Each of the six women who succumbed developed acute viral pneumonia and subsequent acute respiratory distress syndrome requiring mechanical ventilation. (There were 45 total deaths reported during this period.)
Overall, just as it was in the 1918 pandemic, the highest mortality in the current pandemic appears to be occurring in the healthiest segments of the population—those in their late teens to late 40s—rather than in the very young and elderly (in addition to the chronically ill) as is typical for seasonal influenza. There is some evidence that suggests this increased mortality among the young, healthy population is due to a phenomenon called “cytokine storm,” or cytokine dysregulation. The body launches such a robust, overly exuberant immune response that it becomes self-destructive.
How this relates to pregnant women is unclear, as is their overall higher risk for more severe disease, complications, and death. There is speculation that their higher morbidity and mortality risk with influenza relates to immunologic changes in pregnancy, alterations in their respiratory physiology, and/or the overall greater metabolic demands of pregnancy. At this point, however, the testing of these hypotheses with the necessary animal studies has not been done.
In Practice Today
Therapeutic recommendations are driven by this history of pandemic influenza and the outcomes for pregnant women, as well as experience thus far with the current H1N1 influenza pandemic. Because pregnant women tend to have such a rapid onset and progression of disease, it is important to treat women at the time they present with symptoms, rather than waiting until these patients get worse or until culture results have been obtained.
The CDC has recommended that symptomatic pregnant women be treated with oseltamivir (Tamiflu), an antiviral neuraminidase inhibitor, as soon as possible after the onset of symptoms, and that pregnant women with significant exposure receive a prophylactic course of oseltamivir or zanamivir (Relenza). The benefit is expected to be greatest when treatment is initiated within 48 hours.
(In the CDC's Lancet-published report on H1N1 in pregnancy, the earliest initiation of oseltamivir in the pregnant women who died was 6 days after symptom onset.)

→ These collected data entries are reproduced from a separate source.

Lemma seg_same_refl s : seg_same s s.
Proof. split_and!; [done..|]. destruct (sg_appender s); [apply ap_same_refl|done]. Qed.

Lemma seg_same_trans s1 s2 s3 : seg_same s1 s2 -> seg_same s2 s3 -> seg_same s1 s3.
Proof.
  intros (D1 & E1 & A1) (D2 & E2 & A2). split_and!; [congruence..|].
  destruct (sg_appender s1), (sg_appender s2), (sg_appender s3); try done.
  by eapply ap_same_trans.
Qed.

Lemma seg_same_keys s s' : seg_same s s' -> seg_keys s' = seg_keys s.
Proof.
  intros (_ & _ & H). unfold seg_keys. destruct (sg_appender s), (sg_appender s'); try done.
  by apply ap_same_keys.
Qed.

Lemma seg_ok_rows v s w : seg_ok v s w -> length v = (seg_row_count s * sg_dimension s)%nat.
Proof.
  intros Hok. destruct (so_whole _ _ _ Hok) as [rows Hr]. destruct (so_dim _ _ _ Hok) as [Hd _].
  unfold seg_row_count. rewrite (so_ram _ _ _ Hok), Nat.max_l by lia.
  rewrite Hr, Nat.div_mul by lia. done.
Qed.

Lemma seg_ok_touches v s w w' ks :
  touches ks w w' -> (forall k, k ∈ seg_keys s -> k ∉ ks) -> seg_ok v s w -> seg_ok v s w'.
Proof.
  intros Ht Hk Hok. split; try apply Hok. intros ap Hap.
  rewrite (ap_contents_touches ap _ _ _ Ht); [by apply Hok|].
  intros k Hin. apply Hk. unfold seg_keys. by rewrite Hap.
Qed.

Lemma set_backing_id b s : sg_backing s = b -> set_backing b s = s.
Proof. intros <-. by destruct s. Qed.

(** The effect of an appender call made through the segment. *)
Lemma seg_io_spec m s w o s' w' :
  (forall ap o ap' w', m ap w = (o, ap', w') -> sg_appender s = Some ap ->
     ap_same ap ap' /\ touches (ap_keys ap) w w') ->
  seg_io m s w = (o, s', w') ->
  seg_same s s' /\ touches (seg_keys s) w w' /\ sg_backing s' = sg_backing s /\
  match sg_appender s with
  | None => o = Ret tt /\ s' = s /\ w' = w
  | Some ap => exists ap', m ap w = (o, ap', w') /\ s' = set_appender ap' s
  end.
Proof.
  intros Hm. unfold seg_io, seg_keys, seg_same. destruct (sg_appender s) as [ap|] eqn:Eap; cycle 1.
  { intros [= <- <- <-]. rewrite Eap. split_and!; auto with nidus. }
  destruct (m ap w) as [[o1 ap'] w1] eqn:E. intros [= <- <- <-].
  destruct (Hm _ _ _ _ E eq_refl) as [Hs Ht]. cbn. split_and!; try done. eauto.
Qed.

(** Appending a row: done, refused with nothing changed, or cut short. *)
Lemma data_append_spec v vector s w o s' w' :
  seg_ok v s w -> clean w -> Forall is_f32 vector -> length vector = sg_dimension s ->
  data_append vector s w = (o, s', w') ->
  seg_same s s' /\ touches (seg_keys s) w w' /\
  match o with
  | Ret row => row = seg_row_count s /\ seg_ok (v ++ vector) s' w'
  | Fail _ => seg_ok v s' w'
  | Dead => forall ap, sg_appender s' = Some ap -> exists n,
      ap_contents ap w' = encode_header (sg_dimension s) (sg_distance s)
        ++ floats_to_bytes v ++ take n (floats_to_bytes vector)
  end.
Proof.
  intros Hok Hc Hf Hl. unfold data_append, bind, get_st.
  rewrite Hl, Nat.eqb_refl. cbn [negb]. rewrite (so_ram _ _ _ Hok).
  destruct (seg_io (ap_append (floats_to_bytes vector)) s w) as [[oa s1] w1] eqn:Eio.
  apply seg_io_spec in Eio as (Hs & Ht & Hb & Hap); cycle 1.
  { intros ap o1 ap' w2 E _. apply ap_append_spec in E as (? & ? & _); done. }
  assert (forall v', (exists rows, length v' = rows * sg_dimension s)%nat -> Forall is_f32 v' ->
    (forall ap, sg_appender s1 = Some ap ->
       ap_contents ap w1 = encode_header (sg_dimension s) (sg_distance s) ++ floats_to_bytes v') ->
    seg_ok v' (set_backing (Ram v') s1) w1) as Hmk.
  { intros v' Hw Hfv Hby. destruct Hs as (Hd & Hdist & _).
    split; cbn; rewrite ?Hd, ?Hdist; try done. apply Hok. }
  destruct oa as [[]|e|].
  - unfold modify, ret. intros [= <- <- <-]. split_and!; try done.
    apply Hmk.
    + exists (seg_row_count s + 1)%nat. rewrite length_app, (seg_ok_rows _ _ _ Hok), Hl. lia.
    + apply Forall_app. split; [apply Hok|done].
    + intros ap Eap. destruct (sg_appender s) as [ap0|] eqn:E0.
      * destruct Hap as (ap' & Em & ->). cbn in Eap. injection Eap as <-.
        apply ap_append_spec in Em as (_ & _ & ->); [|done].
        rewrite (so_bytes _ _ _ Hok) by done. by rewrite <- app_assoc, floats_to_bytes_app.
      * destruct Hap as (_ & -> & _). congruence.
  - intros [= <- <- <-]. split_and!; try done.
    rewrite <- (set_backing_id (Ram v) s1) by (rewrite Hb; apply Hok).
    apply Hmk; [apply Hok|apply Hok|]. intros ap Eap.
    destruct (sg_appender s) as [ap0|] eqn:E0.
    + destruct Hap as (ap' & Em & ->). cbn in Eap. injection Eap as <-.
      apply ap_append_spec in Em as (_ & _ & ->); [|done]. by apply Hok.
    + by destruct Hap as (? & _).
  - intros [= <- <- <-]. split_and!; try done. intros ap Eap.
    destruct (sg_appender s) as [ap0|] eqn:E0.
    + destruct Hap as (ap' & Em & ->). cbn in Eap. injection Eap as <-.
      apply ap_append_spec in Em as (_ & _ & [n ->]); [|done].
      exists n. rewrite (so_bytes _ _ _ Hok) by done. by rewrite <- app_assoc.
    + by destruct Hap as (? & _).
Qed.

Lemma seg_ok_mk v s s1 w1 :
  seg_same s s1 ->
  ((0 < sg_dimension s)%nat /\ (Z.of_nat (sg_dimension s) < 2 ^ 32)%Z) ->
  (exists rows, length v = rows * sg_dimension s)%nat -> Forall is_f32 v ->
  (forall ap, sg_appender s1 = Some ap ->
     ap_contents ap w1 = encode_header (sg_dimension s) (sg_distance s) ++ floats_to_bytes v) ->
  seg_ok v (set_backing (Ram v) s1) w1.
Proof. intros (Hd & Hdist & _) ? ? ? ?. split; cbn; rewrite ?Hd, ?Hdist; done. Qed.

Lemma contents_take dim d v n :
  take (HEADER_LEN + n * 4) (encode_header dim d ++ floats_to_bytes v)
  = encode_header dim d ++ floats_to_bytes (take n v).
Proof.
  rewrite take_app_ge by (rewrite length_encode_header; lia).
  rewrite length_encode_header. replace (HEADER_LEN + n * 4 - HEADER_LEN)%nat with (4 * n)%nat by lia.
  by rewrite take_floats_to_bytes.
Qed.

The vast majority of patients who have influenza—at least 80%—will present with a fever. Cough, sore throat, and muscle aches are other common symptoms. Occasionally, patients will have nausea or vomiting. During an active influenza pandemic, if a pregnant patient presents with signs and symptoms consistent with an influenzalike illness, we should err on the side of caution and begin empiric treatment.

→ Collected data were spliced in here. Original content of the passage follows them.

(** ** The invariant

    [sealed] are the immutable segments, [name] and [v] the active one and its
    vectors, mirrored in RAM and on its handle. *)
Record segments_ok (sealed : list Seg) (name : rstring) (v : list f32) (ss : Segments) (w : World)
  : Prop := {
  ok_segs : exists d, ss_segs ss = sealed ++ [{| sn_name := name; sn_data := d |}] /\
    seg_ok v d w /\ sg_distance d = ss_distance ss /\
    (forall k, k ∈ seg_keys d -> k = name);
  ok_base : ss_base ss = bases 0 (ss_segs ss);
  ok_shape : Forall (seg_shape (segments_dimension ss)) (ss_segs ss);
  ok_sealed : Forall (fun s => 0 < seg_row_count (sn_data s))%nat sealed
}.

Lemma last_index_snoc ss sealed s : ss_segs ss = sealed ++ [s] -> last_index ss = length sealed.
Proof. intros E. unfold last_index. rewrite E, length_app. simpl. lia. Qed.

Lemma seg_at_last ss sealed s : ss_segs ss = sealed ++ [s] -> seg_at (length sealed) ss = s.
Proof. intros E. unfold seg_at. rewrite E. rewrite lookup_app_r, Nat.sub_diag by lia. done. Qed.

Lemma bases_app acc l1 l2 : bases acc (l1 ++ l2) = bases acc l1 ++ bases (acc + total_rows l1) l2.
Proof.
  revert acc. induction l1 as [|s l1 IH]; intros acc; simpl.
  - by rewrite Nat.add_0_r.
  - rewrite IH. unfold total_rows. simpl. by rewrite Nat.add_assoc.
Qed.

Section ok.
Context (sealed : list Seg) (name : rstring) (v : list f32) (ss : Segments) (w : World).
Context (Hok : segments_ok sealed name v ss w).

Lemma ok_active : exists d, ss_segs ss = sealed ++ [{| sn_name := name; sn_data := d |}] /\
  last_index ss = length sealed /\ sn_data (seg_at (length sealed) ss) = d /\
  base_at (length sealed) ss = total_rows sealed /\ seg_ok v d w /\
  sg_dimension d = segments_dimension ss.
Proof.
  destruct (ok_segs _ _ _ _ _ Hok) as (d & E & Hd & _). exists d.
  split_and!; [done|by apply (last_index_snoc _ _ _ E)|by rewrite (seg_at_last _ _ _ E)| |done|].
  - unfold base_at. rewrite (ok_base _ _ _ _ _ Hok), E, bases_app.
    rewrite lookup_app_r by (by rewrite length_bases).
    rewrite length_bases, Nat.sub_diag. done.
  - pose proof (ok_shape _ _ _ _ _ Hok) as Hs. rewrite E in Hs.
    apply Forall_app in Hs as [_ [[Hs _] _]%Forall_cons]. done.
Qed.

Lemma ok_row_count : segments_row_count ss = total_rows (ss_segs ss).
Proof.
  destruct ok_active as (d & E & El & Ed & Eb & Hd & Hdim).
  unfold segments_row_count, active. rewrite El, Eb, Ed, E. unfold total_rows.
  rewrite map_app, list_sum_app. simpl. lia.
Qed.

Lemma ok_matrix : concat_vectors (ss_segs ss) = concat_vectors sealed ++ v.
Proof.
  destruct ok_active as (d & -> & _ & _ & _ & Hd & _). unfold concat_vectors.
  rewrite map_app, join_app. simpl. rewrite app_nil_r. f_equal. unfold seg_vectors.
  by rewrite (so_ram _ _ _ Hd).
Qed.

Lemma ok_sealed_i i s : ss_segs ss !! i = Some s -> (S i < length (ss_segs ss))%nat ->
  (0 < seg_row_count (sn_data s))%nat.
Proof.
  destruct ok_active as (d & -> & _). intros Hi Hl. rewrite length_app in Hl. simpl in Hl.
  rewrite lookup_app_l in Hi by lia. pose proof (ok_sealed _ _ _ _ _ Hok) as Hs.
  rewrite Forall_lookup in Hs. by eapply Hs.
Qed.

Lemma ok_row g : (g < segments_row_count ss)%nat ->
  segments_row g ss = take (segments_dimension ss) (drop (g * segments_dimension ss)
    (concat_vectors (ss_segs ss))).
Proof.
  intros Hg. rewrite ok_row_count in Hg.
  destruct (find_row (segments_dimension ss) (ss_segs ss) 0 g) as (i & s & b & Hi & Hb & Hf & Hr & E).
  { apply Hok. }
  { apply ok_sealed_i. }
  { lia. }
  rewrite Nat.sub_0_r in E. rewrite E. unfold segments_row.
  rewrite <- (ok_base _ _ _ _ _ Hok) in Hb, Hf.
  destruct (length (ss_segs ss) =? 1)%nat eqn:El; bdestr.
  - assert (i = 0%nat) as -> by (apply lookup_lt_Some in Hi; lia).
    unfold seg_at. rewrite Hi. simpl. f_equal.
    rewrite (ok_base _ _ _ _ _ Hok) in Hb. destruct (ss_segs ss); [done|]. simpl in Hb.
    injection Hb as <-. lia.
  - unfold find_index in Hf. rewrite Hf. unfold seg_at, base_at. rewrite Hi, Hb. done.
Qed.
End ok.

In cases in which the diagnosis is unclear—in a patient with new nausea and vomiting but no fever or other symptoms suggestive of influenza, for instance—it is critical that we caution patients to call right away if they develop respiratory symptoms and/or a fever.
Because of concerns regarding the potential side effects of the antiviral medications, pregnant women can be expected to be hesitant about initiating treatment. However, given the increased risks of significant morbidity and mortality associated with untreated influenza infection, the risk-benefit ratio strongly favors the early initiation of effective antiviral medication.

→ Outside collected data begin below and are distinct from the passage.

Lemma within_false l max : within (list_min l) max = false <-> forall y, y ∈ l -> (max < y)%nat.
Proof.
  destruct l as [|x l]; cbn [within].
  { split; [|done]. intros _ y H. by apply elem_of_nil in H. }
  destruct (list_min_cons x l) as (m & -> & Hin & Hle). cbn. rewrite Nat.leb_gt. split.
  - intros H y Hy. specialize (Hle y Hy). lia.
  - intros H. by apply H.
Qed.

(** Every entry of a row is at least some entry of the row above it. *)
Lemma lev_ref_above c ra rb :
  exists rb', rb' `suffix_of` rb /\ (lev_ref ra rb' <= lev_ref (c :: ra) rb)%nat.
Proof.
  induction rb as [|y rb IH].
  - exists []. split; [done|]. rewrite !lev_ref_nil_r. cbn. lia.
  - rewrite lev_ref_cons.
    destruct (Nat.min_spec (Nat.min (lev_ref ra rb + (if (c =? y)%N then 0 else 1))
                             (lev_ref ra (y :: rb) + 1)) (lev_ref (c :: ra) rb + 1))
      as [[_ ->]|[_ ->]].
    + destruct (Nat.min_spec (lev_ref ra rb + (if (c =? y)%N then 0 else 1))
                             (lev_ref ra (y :: rb) + 1)) as [[_ ->]|[_ ->]].
      * exists rb. split; [by apply suffix_cons_r|]. lia.
      * exists (y :: rb). split; [done|]. lia.
    + destruct IH as (rb' & Hs & Hle). exists rb'. split; [by apply suffix_cons_r|]. lia.
Qed.

Lemma lev_ref_above_app l ra rb :
  exists rb', rb' `suffix_of` rb /\ (lev_ref ra rb' <= lev_ref (l ++ ra) rb)%nat.
Proof.
  revert rb. induction l as [|c l IH]; intros rb; [by exists rb|].
  destruct (lev_ref_above c (l ++ ra) rb) as (r1 & H1 & L1).
  destruct (IH r1) as (r2 & H2 & L2). exists r2. split; [by etrans|]. cbn [app]. lia.
Qed.

Lemma elem_of_lev_row ra rb b x :
  x ∈ lev_row ra rb b <-> exists b1, b1 `prefix_of` b /\ x = lev_ref ra (rev b1 ++ rb).
Proof.
  revert rb. induction b as [|y b IH]; intros rb; cbn [lev_row].
  - rewrite list_elem_of_singleton. split.
    + intros ->. by exists [].
    + intros (b1 & ->%prefix_nil_inv & ->). done.
  - rewrite elem_of_cons, IH. split.
    + intros [->|(b1 & Hp & ->)]; [exists []; split; [apply prefix_nil|done]|].
      exists (y :: b1). split; [by apply prefix_cons|]. cbn [rev]. by rewrite <- app_assoc.
    + intros ([|z b1] & Hp & ->); [by left|]. right.
      pose proof (prefix_cons_inv_1 _ _ _ _ Hp) as ->. apply prefix_cons_inv_2 in Hp.
      exists b1. split; [done|]. cbn [rev]. by rewrite <- app_assoc.
Qed.
(* ===== verification/Fts.v ===== *)
(** * Fts: the BM25 inverted index ([src/src/fts/mod.rs])

    One index per full-text field: postings with term frequencies, the length
    and the owner of every slot, and the running counts BM25 needs.  A write
    appends a slot and leaves the postings of the old one behind; [fts_ok]
    relates the index to the texts of the live documents, and the answers to
    a query are shown to be those computed from the texts alone. *)
From S2P Require Import Prelude Floats Model TextPred Sort Std Postings Literal Findex Fuzzy Analyzer.

(** [f32::ln]. *)
Class Ln := f32_ln : f32 -> f32.

Record Posting := { po_docnum : N; po_tf : N }.
#[export] Instance Posting_eq_dec : EqDecision Posting.
Proof. solve_decision. Defined.

Record FtsIndex := {
  ft_cfg : FtsField;
  ft_postings : gmap rstring (list Posting);
  ft_surface : gmap rstring rstring;
  ft_doc_len : list N;
  ft_docnum_to_id : list (option rstring);
  ft_id_to_docnum : gmap rstring N;
  ft_doc_count : N;
  ft_total_len : N;
  ft_tombstones : N
}.

Definition FtsIndex_new (cfg : FtsField) : FtsIndex :=
  {| ft_cfg := cfg; ft_postings := ∅; ft_surface := ∅; ft_doc_len := []; ft_docnum_to_id := [];
     ft_id_to_docnum := ∅; ft_doc_count := 0; ft_total_len := 0; ft_tombstones := 0 |}.

Definition u32_succ (n : N) : N := ((n + 1) mod 2 ^ 32)%N.

Definition MAX_PREFIX_EXPANSION : nat := 256.

(** A posting list may be counted through a predicate on docnum and id. *)
Abbreviation admit_fn := (N -> rstring -> bool) (only parsing).

Section index.
Context `{UnicodeAlnum} `{UnicodeLower} `{HashIter}.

Pregnant women are in the CDC's high-risk category for early vaccination, and certainly this is the best way to prevent their risk of significant morbidity and mortality. It is important that we educate our support staff to encourage patients to receive the vaccine; studies have shown that flu vaccination rates were low when nurses and front office staff were not committed to and invested in the idea.
There is only a small chance that individuals will acquire the seasonal influenza strain, but because pregnant women face increased risks with seasonal influenza as well, the CDC has recommended that they should still receive the seasonal influenza vaccine.
Vaccination also will protect pregnant women against the potential dangers of sequential influenza infections; being compromised with an infection of seasonal flu would potentially further increase a pregnant woman's risk of becoming severely ill with a subsequent pandemic H1N1 infection.
Public health measures call for “social distancing” as a nonpharmacologic method of influenza prevention—that is, these measures recommend limiting the number of people one is surrounded by or exposed to. Such measures have special meaning for us as obstetricians. It is imperative that we see infected and noninfected patients at separate time periods and/or in separate locations, and that we limit the numbers of pregnant women coming into our offices for prenatal care in the midst of a pandemic.
The use of masks and other standard infection control procedures also is imperative, and will help decrease viral transmission. But we must do more. We don't want one infected patient sitting in our waiting room with 10 other noninfected patients. Given what we know about the transmissibility of the virus, at least three or four of them would become infected in such a scenario.